MI AMIGA EVA -EL JUEGO DEL AMOR
Es fácil recomendar el 'esfuerzo' de ir a una sala de cine para ver una película como Mi amiga Eva (2025). Una historia sencilla, muy bien contada, que nos distrae de las miserias de la vida diaria durante 100 minutos de oro, lo que no quiere decir que no tenga también la capacidad de hacernos reflexionar. Dirige Cesc Gay, que ya nos tiene acostumbrados a hablarnos, sin estridencias, de la vida y sobre todo del amor -o de la ausencia de este-, haciéndonos sonreír más de una vez, pero también generando alguna emoción en el pecho, porque Eva es uno de esos personajes que no se olvidan.

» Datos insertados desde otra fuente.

(* ===== verification/Providers.v ===== *)
(** What the model providers share (agent/provider/defaults.go): thinking budgets, the
    capability catalog with its options, and a reference for streamed responses: the
    blocks a model produces and the response they amount to. *)
From S2P Require Import Prelude Errors Messages Execution Schema Tool Inference State Structured.

(** [int32(z)] *)
Definition i32 (z : Z) : Z := ((z + 2147483648) mod 4294967296 - 2147483648)%Z.

Lemma i32_small z : (-2147483648 <= z < 2147483648)%Z -> i32 z = z.
Proof. intros Hz. unfold i32. rewrite Z.mod_small; lia. Qed.

#[global] Instance eta_ModelResponse : Settable ModelResponse := fun r =>
  mkResponse (mr_Text r) (mr_ToolCalls r) (mr_Usage r) (mr_Metadata r).
#[global] Instance eta_TokenUsage : Settable TokenUsage := fun u =>
  mkTokenUsage (u_Input u) (u_Output u) (u_CacheRead u) (u_CacheWrite u).
#[global] Instance eta_ModelCapabilities : Settable ModelCapabilities := fun c =>
  mkCapabilities (mc_ContextWindowTokens c) (mc_MaxOutputTokens c) (mc_ToolUse c) (mc_ChoiceAuto c)
    (mc_ChoiceRequired c) (mc_ChoiceSpecific c) (mc_NativeStructuredOutput c).

Definition response_zero : ModelResponse := mkResponse "" [] usage_zero None.

(** * Thinking *)

(* agent/provider/defaults.go:9: ThinkingOutputHeadroom *)
Definition ThinkingOutputHeadroom : Z := 8192.

(* agent/provider/defaults.go:20-31: ThinkingEffort *)
Definition ThinkingEffort : Type := string.

(* agent/provider/defaults.go:36-41: ThinkingBudgets *)
Definition ThinkingBudgets : list (ThinkingEffort * Z) :=
  [("minimal", 1024); ("low", 2048); ("medium", 8192); ("high", 16384)]%Z.

(** A map of a catalog is a list of entries with different keys; a missing key of a
    map of integers reads as 0. *)
Fixpoint assoc {A} (k : string) (xs : list (string * A)) : option A :=
  match xs with [] => None | (k', v) :: xs => if bool_decide (k' = k) then Some v else assoc k xs end.
Definition thinking_budget (effort : ThinkingEffort) : Z := default 0%Z (assoc effort ThinkingBudgets).

Lemma thinking_budget_range effort : (0 <= thinking_budget effort <= 16384)%Z.
Proof. unfold thinking_budget, ThinkingBudgets. simpl. repeat case_bool_decide; simpl; lia. Qed.

Lemma assoc_elem {A} k (xs : list (string * A)) v : assoc k xs = Some v -> (k, v) ∈ xs.
Proof.
  induction xs as [|[k' v'] xs IH]; simpl; [done|]. case_bool_decide as Hk; [|set_solver].
  subst. intros [= ->]. set_solver.
Qed.

Lemma assoc_none {A} k (xs : list (string * A)) : k ∉ map fst xs -> assoc k xs = None.
Proof.
  induction xs as [|[k' v'] xs IH]; simpl; [done|]. rewrite not_elem_of_cons. intros [Hk Hxs].
  rewrite bool_decide_false by congruence. auto.
Qed.

(** * Capabilities from options

    The three adapters have the same capability options; an option is a function on the
    options value, applied in order after the catalog defaults. *)
Definition cap_tokens (tokens : Z) : Z := if (0 <? tokens)%Z then tokens else 0%Z.

Definition baseline_caps : ModelCapabilities :=
  capabilities_zero <| mc_NativeStructuredOutput := Unsupported_ |>.

(** The decoded input of a tool call; an empty object when it is missing or broken. *)
Definition decoded_input `{JSONLib} (input : RawMessage) : GoAny :=
  if bool_decide (0 < raw_len input)%nat then default (AObj []) (json_decode (default "" input)) else AObj [].

(** * Streamed responses

    The blocks of a model's message, with the pieces each is streamed in. *)
Inductive SBlock : Type :=
| SText (pieces : list string)
| STool (id name : string) (pieces : list string)
| SThinking (pieces : list string).

(** Go's [+=] over the pieces. *)
Definition pieces_text (pieces : list string) : string := fold_right (fun a b => a +:+ b) "" pieces.

Lemma str_app_assoc (a b c : string) : (a +:+ b) +:+ c = a +:+ (b +:+ c).
Proof.
  induction a as [|x a IH]; [done|].
  change (String x ((a +:+ b) +:+ c) = String x (a +:+ (b +:+ c))). by rewrite IH.
Qed.

Lemma str_app_nil (a : string) : a +:+ "" = a.
Proof. induction a as [|x a IH]; [done|]. change (String x (a +:+ "") = String x a). by rewrite IH. Qed.

Lemma pieces_text_app a b : pieces_text (a ++ b) = pieces_text a +:+ pieces_text b.
Proof.
  unfold pieces_text. induction a as [|x a IH]; [done|]. simpl. by rewrite IH, str_app_assoc.
Qed.

(** [json.RawMessage(s)], or an empty object where [s] is empty. *)
Definition input_or_empty (s : string) : RawMessage := if bool_decide (s = "") then Some "{}" else Some s.

Definition blocks_text (bs : list SBlock) : string :=
  pieces_text (concat (map (fun b => match b with SText ps => ps | _ => [] end) bs)).
Definition blocks_calls (bs : list SBlock) : list Call :=
  omap (fun b => match b with
                 | STool id name ps => Some (mkCall id name (Some (if bool_decide (pieces_text ps = "") then "{}" else pieces_text ps)))
                 | _ => None end) bs.
Definition blocks_events (bs : list SBlock) : list ModelEvent :=
  concat (map (fun b => match b with
                        | SText ps => map ModelEventText ps
                        | SThinking ps => map ModelEventThinking ps
                        | STool _ _ _ => [] end) bs).
Definition blocks_thinking (bs : list SBlock) : list string :=
  omap (fun b => match b with SThinking ps => Some (pieces_text ps) | _ => None end) bs.

(** The name of a tool is never empty. *)
Definition named (b : SBlock) : Prop := match b with STool _ name _ => name <> "" | _ => True end.

(** [resp.Metadata["thinking"]]: [existing + text]. *)
Definition metadata_thinking (md : option GoAny) : string :=
  match md with
  | Some (AObj fields) => match field "thinking" fields with Some (AStr s) => s | _ => "" end
  | _ => ""
  end.
Definition add_thinking (text : string) (r : ModelResponse) : ModelResponse :=
  r <| mr_Metadata := Some (AObj [("thinking", AStr (metadata_thinking (mr_Metadata r) +:+ text))]) |>.

(** A closed tool block as a call, appended. *)
Definition add_call (id name input : string) (r : ModelResponse) : ModelResponse :=
  r <| mr_ToolCalls := mr_ToolCalls r ++ [mkCall id name (input_or_empty input)] |>.
Definition add_text (text : string) (r : ModelResponse) : ModelResponse :=
  r <| mr_Text := mr_Text r +:+ text |>.

(** The response of a sequence of blocks, block by block: the reference for the
    providers' event loops.  [keep_empty] tells whether an empty thinking block leaves
    a trace in the metadata. *)
Definition block_response (keep_empty : bool) (r : ModelResponse) (b : SBlock) : ModelResponse :=
  match b with
  | SText ps => add_text (pieces_text ps) r
  | STool id name ps => add_call id name (pieces_text ps) r
  | SThinking ps => if keep_empty || bool_decide (pieces_text ps <> "") then add_thinking (pieces_text ps) r else r
  end.
Definition blocks_response (keep_empty : bool) (bs : list SBlock) : ModelResponse :=
  fold_left (block_response keep_empty) bs response_zero.

Lemma fold_response_text keep bs r :
  mr_Text (fold_left (block_response keep) bs r) = mr_Text r +:+ blocks_text bs /\
  mr_ToolCalls (fold_left (block_response keep) bs r) = mr_ToolCalls r ++ blocks_calls bs /\
  mr_Usage (fold_left (block_response keep) bs r) = mr_Usage r.
Proof.
  revert r. induction bs as [|b bs IH]; intros r; simpl.
  - unfold blocks_text. simpl. by rewrite str_app_nil, app_nil_r.
  - destruct (IH (block_response keep r b)) as (-> & -> & ->).
    unfold blocks_text. simpl. rewrite pieces_text_app.
    destruct b as [ps|id name ps|ps]; simpl.
    + by rewrite str_app_assoc.
    + rewrite <- app_assoc. unfold input_or_empty. by case_bool_decide.
    + by destruct (keep || _).
Qed.

Lemma fold_response_metadata keep bs r1 r2 :
  mr_Metadata r1 = mr_Metadata r2 ->
  mr_Metadata (fold_left (block_response keep) bs r1) = mr_Metadata (fold_left (block_response keep) bs r2).
Proof.
  revert r1 r2. induction bs as [|b bs IH]; intros r1 r2 Hr; simpl; [done|]. apply IH.
  destruct b; simpl; [done | done|]. case_match; simpl; by rewrite ?Hr.
Qed.

(** The thinking of a message, in the metadata when there is any: all of it, in order. *)
Definition blocks_metadata (bs : list SBlock) : option GoAny :=
  if is_nil (blocks_thinking bs) then None else Some (AObj [("thinking", AStr (pieces_text (blocks_thinking bs)))]).

Lemma fold_response_thinking bs r :
  mr_Metadata (fold_left (block_response true) bs r) =
  if is_nil (blocks_thinking bs) then mr_Metadata r
  else Some (AObj [("thinking", AStr (metadata_thinking (mr_Metadata r) +:+ pieces_text (blocks_thinking bs)))]).
Proof.
  revert r. induction bs as [|b bs IH]; intros r; [done|]. cbn [fold_left]. rewrite IH. destruct b as [ps|id name ps|ps]; [done|done|].
  change (blocks_thinking (SThinking ps :: bs)) with (pieces_text ps :: blocks_thinking bs). cbn [is_nil block_response orb add_thinking mr_Metadata set_field].
  destruct (blocks_thinking bs) as [|t ts]; cbn [is_nil].
  - unfold pieces_text at 2. cbn [fold_right]. by rewrite str_app_nil.
  - do 4 f_equal. change (metadata_thinking (Some (AObj [("thinking", AStr ?x)]))) with x. cbn [pieces_text fold_right]. by rewrite str_app_assoc.
Qed.

Lemma blocks_response_metadata bs : mr_Metadata (blocks_response true bs) = blocks_metadata bs.
Proof. apply fold_response_thinking. Qed.

(** The response is the concatenated text and the calls in order, however the model's
    message was cut into pieces. *)
Theorem blocks_response_parts keep bs :
  mr_Text (blocks_response keep bs) = blocks_text bs /\
  mr_ToolCalls (blocks_response keep bs) = blocks_calls bs.
Proof. unfold blocks_response. destruct (fold_response_text keep bs response_zero) as (-> & -> & _). done. Qed.

(** A JSON library for concrete runs: nothing decodes. *)
Definition plain_json : JSONLib := {|
  json_decode _ := None; json_Valid _ := true; sprint _ := ""; reint_wide m e := (m, e) |}.

(** Text, two pieces of a tool's input, thinking. *)
Definition sample_blocks : list SBlock :=
  [SThinking ["hm"]; SText ["Hel"; "lo"]; STool "t1" "search" ["[1,"; "2]"]; STool "t2" "now" []].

Le da vida una magnífica Nora Navas, protagonista absoluta del relato, que con su gesto -no le hacen falta muchas palabras- nos hace entender perfectamente sus anhelos -nos identificamos, claro- y sobre todo sus miedos -que son también los nuestros-. Por eso entendemos su torpeza cada vez que miente -lo hace mucho- y su timidez para atreverse a buscar lo que en realidad todos buscamos. Alrededor de esta Eva, que es una mujer madura, casada y con hijos, la película coloca a un reparto de personajes secundarios que, ya sabemos, son la clave del éxito de cualquier comedia romántica. Ese elenco de actores cumple a la perfección: Rodrigo de la Serna, Juan Diego Botto, Miki Esparbé, Marian Álvarez, Francesco Carril -que se roba cada una de sus escenas-. Todos están estupendos y recitan diálogos muy divertidos escritos por Gay y por el premiado guionista Eduard Sola. Y entre Roma y Barcelona discurre esta película entre Bridget Jones y Woody Allen que va ganando enteros mientras vamos conociendo a Eva, a la que la vida no le regala más que sinsabores y problemas, a cuyo alrededor se mueve un circo de personajes ridículos pero entrañables, en una cinta redonda de esas que sin mucho ruido te reconcilian con la vida. Para qué vamos al cine, si no.